Para Lula, quem xingou Dilma ‘não sabe o que é calo na mão’

Lançamento de candidatura petista se transformou em ato de solidariedade à presidente

iG Minas Gerais |

Sem Dilma, Reunida em São Paulo para lançar Alexandre Padilha, cúpula petista reagiu a xingamentos contra a presidente da República
ADRIANA SPACA
Sem Dilma, Reunida em São Paulo para lançar Alexandre Padilha, cúpula petista reagiu a xingamentos contra a presidente da República

SÃO PAULO. O lançamento da candidatura do ex-ministro Alexandre Padilha ao governo de São Paulo ontem transformou-se em ato em solidariedade à presidente Dilma Rousseff, em função dos xingamentos que ela recebeu da torcida na abertura da Copa do Mundo, na última quinta-feira, e no Mineirão, anteontem. Também foi espaço para resposta aos ataques de tucanos no sábado, na oficialização da candidatura do senador Aécio Neves (PSDB) à Presidência da República.

Fiador da candidatura de Padilha e principal cabo eleitoral do petista, o ex-presidente Lula disse que existe uma campanha de ódio por parte dos adversários contra o PT e que as hostilidades dirigidas a Dilma tiveram origem em parte da elite “que não sabe o que é um calo na mão”. “Duvido que alguma pessoa com o mínimo de educação trataria a presidente com o desrespeito como parte da elite tratou a Dilma”, disse ao lembrar das manifestações contra a presidente, quando parte do público gritou, em coro, “ei, Dilma, vai tomar no ...”.

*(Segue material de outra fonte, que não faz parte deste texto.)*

(* ===== verification/AdminWebSpec.v ===== *)
(** * AdminWebSpec: what the administrator's web server guarantees

    A change of the policy is carried out only as an administrator reviewed
    and confirmed it; everything else the server does leaves the policy
    alone. *)

From S2P Require Import Prelude GoStrings GoText Effects Io Http AccessDiag ProjectList Config PolicyEditor Recovery.
From S2P Require Import AdminPath AdminLog AdminAudit AdminAccess AdminForms AdminWebConfig AdminWeb.
From S2P Require AdminPages.

#[local] Open Scope Z_scope.

Definition harmless (c : web_call) : Prop :=
  match c with inr (inr (WEditor _ op)) => changes_policy op = false | _ => True end.

(** Neither a change of the policy nor a change tied to a form. *)
Definition basic (c : web_call) : Prop :=
  match c with
  | inr (inr (WEditor _ op)) => changes_policy op = false
  | inr (inr (WForm (FAttach _ _))) => False
  | _ => True
  end.

Lemma basic_harmless {A} (p : prog web_call A) : only basic p -> only harmless p.
Proof. apply only_weaken. by intros [|[|[[]| | |]]]. Qed.

#[local] Hint Extern 1 (basic _) => exact I || reflexivity : only.

Section Harmless.
Context (cfg : WebConfig) (unicode_print : Z -> bool) (Execute : pageData -> option string).

Lemma only_or_reply {E A} (m : prog web_call (result E A)) r : only basic m -> only basic (or_reply m r).
Proof. intros H. apply only_bind; [done|by intros []]. Qed.

Lemma only_or_none {A} (m : prog web_call (option A)) r : only basic m -> only basic (or_none m r).
Proof. intros H. apply only_bind; [done|by intros []]. Qed.

Lemma only_reply_if b r : only basic (reply_if b r).
Proof. by destruct b. Qed.

#[local] Hint Resolve only_or_reply only_or_none only_reply_if : only.

Ltac leaf :=
  match goal with
  | |- only _ ?p =>
      lazymatch p with
      | critical ?o => exact (only_call basic (inr (inr (WForm o)) : web_call) I)
      | ask ?o => exact (only_call basic (inr (inr o) : web_call) I)
      | reader ?op => exact (only_call basic (inr (inr (WEditor "" op)) : web_call) eq_refl)
      | ok _ => exact I
      | fail _ => exact I
      | lift _ => exact I
      | mret _ => exact I
      | on_right _ => exact I
      | call ?c => exact (only_call basic c I)
      end
  end.

Ltac quiet :=
  repeat first
    [ leaf
    | progress auto with only
    | progress cbn zeta beta
    | match goal with |- only _ (let '(_, _) := ?x in _) => destruct x end
    | match goal with |- only _ (if ?x then _ else _) => destruct x end
    | match goal with |- only _ (match ?x with _ => _ end) => destruct x end
    | apply only_and_then; [|intro] | apply only_bind; [|intro] ].

Lemma only_issueForm a rev tgt : only basic (issueForm a rev tgt).
Proof. unfold issueForm. quiet. Qed.

#[local] Hint Resolve only_issueForm : only.

Lemma only_view {A} (load : prog web_call (result editor_error A)) : only basic load -> only basic (view load).
Proof. intros H. unfold view. quiet. Qed.

#[local] Hint Resolve only_view : only.

Lemma only_renderOverview st msg w : only basic (renderOverview cfg Execute st msg w).
Proof. unfold renderOverview. quiet. Qed.

Lemma only_issue_each rev alias acts : only basic (issue_each rev alias acts).
Proof. induction acts; cbn [issue_each]; quiet. Qed.

#[local] Hint Resolve only_renderOverview only_issue_each : only.

Lemma only_renderProject st i alias msg w p a : only basic (renderProject cfg Execute st i alias msg w p a).
Proof.
  unfold renderProject. apply only_and_then; [quiet|]. intros [rev d]. quiet.
Qed.

#[local] Hint Resolve only_renderProject : only.

Lemma only_projectIndex alias r : only basic (projectIndex alias r).
Proof. unfold projectIndex. quiet. Qed.

#[local] Hint Resolve only_projectIndex : only.

Lemma only_projectPage i : only basic (projectPage cfg Execute i).
Proof. unfold projectPage. quiet. Qed.

Lemma only_discover : only basic (discover cfg unicode_print Execute).
Proof.
  unfold discover, list_diagnosis, diagnose, consume_list. quiet.
Qed.

Lemma only_checkPath e f : only basic (checkPath cfg Execute e f).
Proof. unfold checkPath. quiet. Qed.

Lemma only_checkAccess e f : only basic (checkAccess cfg unicode_print Execute e f).
Proof.
  unfold checkAccess, run_diagnosis, diagnose, consume_access. quiet.
Qed.

Lemma only_reviewed_change kind f d : only basic (reviewed_change unicode_print kind f d).
Proof.
  unfold reviewed_change, review_create, review_metadata, review_mode, review_add, review_remove, review_input.
  quiet.
Qed.

Lemma only_revision_now r : only basic (revision_now r).
Proof. unfold revision_now. quiet. Qed.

O ex-presidente afirmou que o suposto ódio da oposição contra o governo do PT resultará em uma campanha eleitoral “atípica” e “perigosa” em 2014. “Se em 2002 tínhamos que fazer a esperança vencer o medo, agora a campanha consiste em esperança vencer o ódio”. “Se esse tipinho de gente acha que fazendo o que fez com a Dilma vai nos amedrontar, eu quero dizer para eles que se tivesse medo, teria pedido a minha mãe para não nascer. Nasci para enfrentar esse tipo de gente”, disse Lula.

O petista evitou citar Aécio Neves, adversário do seu partido na eleição de outubro. Mas criticou diretamente o ex-presidente Fernando Henrique, que fora exaltado pelos tucanos no dia anterior durante o lançamento da campanha tucana à Presidência. Lula classificou como uma “desfaçatez” FHC acusar o PT de corrupção em discurso no ato pró-Aécio. “Ele devia dizer quem estabeleceu a promiscuidade entre o Poder Executivo e o Congresso, quando começou a comprar voto para ser aprovada a reeleição em 1996”, disse Lula, sem citar o julgamento do mensalão, circunstância em que dirigentes petistas foram condenados pelo STF sob a acusação de comprar apoio político no Congresso no período em que ele era presidente.

Imprensa

Culpa. Lula voltou a culpar a imprensa pela queda de Dilma nas pesquisas. Disse que jornalistas que se identificam como profissionais “não políticos”, na verdade, são tucanos dispostos a criticar o PT.

Mal-estar

Ausência. Dilma era aguardada no lançamento da candidatura de Padilha, mas cancelou na última hora, causando mal-estar entre os petistas. Ela alegou motivos de saúde e a necessidade de tempo para se preparar para encontro, à noite, com a chanceler alemã Angela Merkel, em Brasília.

Vídeo. Dirigentes contavam com a presença da presidente para alavancar a candidatura petista em São Paulo. A presidente gravou um vídeo de apoio a Padilha.

Repúdio. O prefeito de São Paulo, Fernando Haddad, reclamou da falta de solidariedade dos tucanos aos xingamentos contra Dilma. “O mínimo que a política com ‘P’ maiúsculo deveria ter é um gesto de solidariedade.”